In the discussions I had with Oleg it was felt that to a large extent the
cleanup itself justified the work. With struct pid being dynamically
allocated meant we could create the hash table entry when the pid was
allocated and free the hash table entry when the pid was freed. Instead of
playing with the hash lists when ever a process would attach or detach to a
process.
For myself the fact that it gave what my previous task_ref patch gave for free
with simpler code was a big win. The problem is that if you hold a reference
to struct task_struct you lock in 10K of low memory. If you do that in a user
controllable way like /proc does, with an unprivileged but hostile user space
application with typical resource limits of 1000 fds and 100 processes I can
trigger the OOM killer by consuming all of low memory with task structs, on a
machine wight 1GB of low memory.
If I instead hold a reference to struct pid which holds a pointer to my
task_struct, I don't suffer from that problem because struct pid is 2 orders
of magnitude smaller. In fact struct pid is small enough that most other
kernel data structures dwarf it, so simply limiting the number of referring
data structures is enough to prevent exhaustion of low memory.

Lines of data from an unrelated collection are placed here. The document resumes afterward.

Definition BufWriter_write (self : BufWriter W) (b : bytes) : result Z IoError * BufWriter W :=
  let spare := bw_capacity self - zlen (bw_buffer self) in
  if decide (zlen b < spare) then (Ok (zlen b), set_buffer self (bw_inner self) (bw_buffer self ++ b)) else
  let '(flushed, self) :=
    if decide (spare < zlen b) then BufWriter_flush_buf io_fuel self else (Ok tt, self) in
  match flushed with
  | Err e => (Err e, self)
  | Ok _ =>
      if decide (bw_capacity self ≤ zlen b)
      then let '(res, inner) := w_write (bw_inner self) b in (res, set_buffer self inner (bw_buffer self))
      else (Ok (zlen b), set_buffer self (bw_inner self) (bw_buffer self ++ b))
  end.

#[global] Instance BufWriter_Write : Write (BufWriter W) := {|
  w_write := BufWriter_write;
  w_flush self :=
    match BufWriter_flush_buf io_fuel self with
    | (Ok _, self) => let '(res, inner) := w_flush (bw_inner self) in (res, set_buffer self inner (bw_buffer self))
    | (Err e, self) => (Err e, self)
    end
|}.

Definition BufWriter_into_inner (self : BufWriter W) : result W IoError :=
  match BufWriter_flush_buf io_fuel self with
  | (Ok _, self) => Ok (bw_inner self)
  | (Err e, _) => Err e
  end.

End buf_writer.

(** ** The specification *)

(** A write takes a part of its buffer; an interrupted one takes nothing. *)
Record tracked {W} `{Write W} (got : W → bytes → Prop) : Prop := {
  tr_write : ∀ w d b n w', got w d → w_write w b = (Ok n, w') →
    0 ≤ n ≤ zlen b ∧ got w' (d ++ take (Z.to_nat n) b);
  tr_interrupted : ∀ w d b e w', got w d → w_write w b = (Err e, w') → interrupted e = true → got w' d;
  tr_flush : ∀ w d w', got w d → w_flush w = (Ok tt, w') → got w' d
}.

Lemma take_drop_zlen (n : Z) (d b : bytes) :
  (d ++ take (Z.to_nat n) b) ++ drop (Z.to_nat n) b = d ++ b.
Proof. by rewrite <- app_assoc, take_drop. Qed.

Section tracked.
  Context {W : Type} `{Write W} (got : W → bytes → Prop) (Hgot : tracked got).
Lemma collect_raw_entries_spec source listing raws m entries m' :
  collect_raw_entries source listing raws m entries = Ok m' →
  Forall (kept_ok listing raws) entries ∧
  ∀ k, default [] (m' !! k) = default [] (m !! k) ++ omap (kept_from k) entries.
Proof.
  revert m. induction entries as [|e entries IH]; intros m; cbn [collect_raw_entries].
  { intros [= <-]. split; [constructor|]. intros k. cbn. by rewrite app_nil_r. }
  assert (kept_ok listing raws e → (∀ k, kept_from k e = None) →
    collect_raw_entries source listing raws m entries = Ok m' →
    Forall (kept_ok listing raws) (e :: entries) ∧
    ∀ k, default [] (m' !! k) = default [] (m !! k) ++ omap (kept_from k) (e :: entries)) as Hother.
  { intros He Hk [Hf Hm]%IH. split; [by constructor|]. intros k. cbn. by rewrite Hk. }
  destruct (pv_stream e) as [|data|path size|folder src size crc] eqn:Ep;
    [apply Hother; [by unfold kept_ok; rewrite Ep|intros; unfold kept_from; by rewrite Ep]..|]. clear Hother.
  destruct (get src (al_entries listing)) as [info|] eqn:Eg; [|done]. destruct (decide (le_index info = src)) as [Hi|]; [|done].
  destruct (negb (RawFolderHandle_belongs_to folder source)); [done|]. cbn [orb].
  destruct (existsb _ raws) eqn:Ex; [|done]. cbn [negb]. case_decide as Hd; [done|].
  intros [Hf Hm]%IH. split.
  - constructor; [|done]. unfold kept_ok. rewrite Ep. split.
    + exists info. split_and!; [done|done|apply dec_stable; intros ?; apply Hd; auto..].
    + apply existsb_exists in Ex as (raw & Hin & Hh%RawFolderHandle_eq_spec). exists raw.
      split; [by apply list_elem_of_In|done].
  - intros k. rewrite Hm. cbn. unfold kept_from at 2. rewrite Ep. destruct (decide (rh_index folder = k)) as [->|Hne].
    + rewrite lookup_insert_eq. cbn. by rewrite <- app_assoc.
    + by rewrite lookup_insert_ne.
Qed.

(** An update that is accepted keeps whole folders of its source archive: every folder
    supplied belongs to the source; every kept entry is the source entry it names, in the
    folder it names, with the size and digest of the source's listing; and from each
    folder either nothing is kept or all of its entries are, once each and in their order
    in the source. *)
Theorem update_keeps_whole_folders source entries raw_folders :
  validate_raw_folder_update source entries raw_folders = Ok tt →
  ∃ listing, Archive_listing source None = Ok listing ∧
    (∀ raw, raw ∈ raw_folders → rh_archive_identity (rb_handle raw) = ar_identity source) ∧
    Forall (kept_ok listing raw_folders) entries ∧
    ∀ k, omap (kept_from k) entries = [] ∨ omap (kept_from k) entries = block_entries listing k.
Proof.
  unfold validate_raw_folder_update. destruct (existsb _ raw_folders) eqn:Eb; [done|].
  destruct (Archive_listing source None) as [listing|] eqn:El; [|done].
  destruct (collect_raw_entries _ _ _ _ _) as [m|] eqn:Ec; [|done].
  destruct (forallb _ _) eqn:Ef; [|done]. intros _. exists listing.
  apply collect_raw_entries_spec in Ec as [Hk Hm]. split_and!; [done| |done|].
  - intros raw Hraw%list_elem_of_In. destruct (RawFolderHandle_belongs_to (rb_handle raw) source) eqn:E.
    + unfold RawFolderHandle_belongs_to in E. by apply bool_decide_eq_true in E.
    + assert (existsb (λ folder, negb (RawFolderHandle_belongs_to (rb_handle folder) source)) raw_folders = true)
        as Hx; [|by rewrite Hx in Eb]. apply existsb_exists. exists raw. by rewrite E.
  - intros k. specialize (Hm k). rewrite lookup_empty in Hm. cbn in Hm. rewrite <- Hm.
    destruct (m !! k) as [found|] eqn:E; [|by left]. right. cbn. rewrite forallb_forall in Ef.
    specialize (Ef (k, found)). cbn in Ef. rewrite bool_decide_eq_true in Ef. apply Ef.
    by apply list_elem_of_In, elem_of_map_to_list.
Qed.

This splits the current struct pid into two structures, struct pid and struct
pid_link, and reduces our number of hash tables from PIDTYPE_MAX to just one.
struct pid_link is the per process linkage into the hash tables and lives in
struct task_struct. struct pid is given an indepedent lifetime, and holds
pointers to each of the pid types.
The independent life of struct pid simplifies attach_pid, and detach_pid,
because we are always manipulating the list of pids and not the hash table.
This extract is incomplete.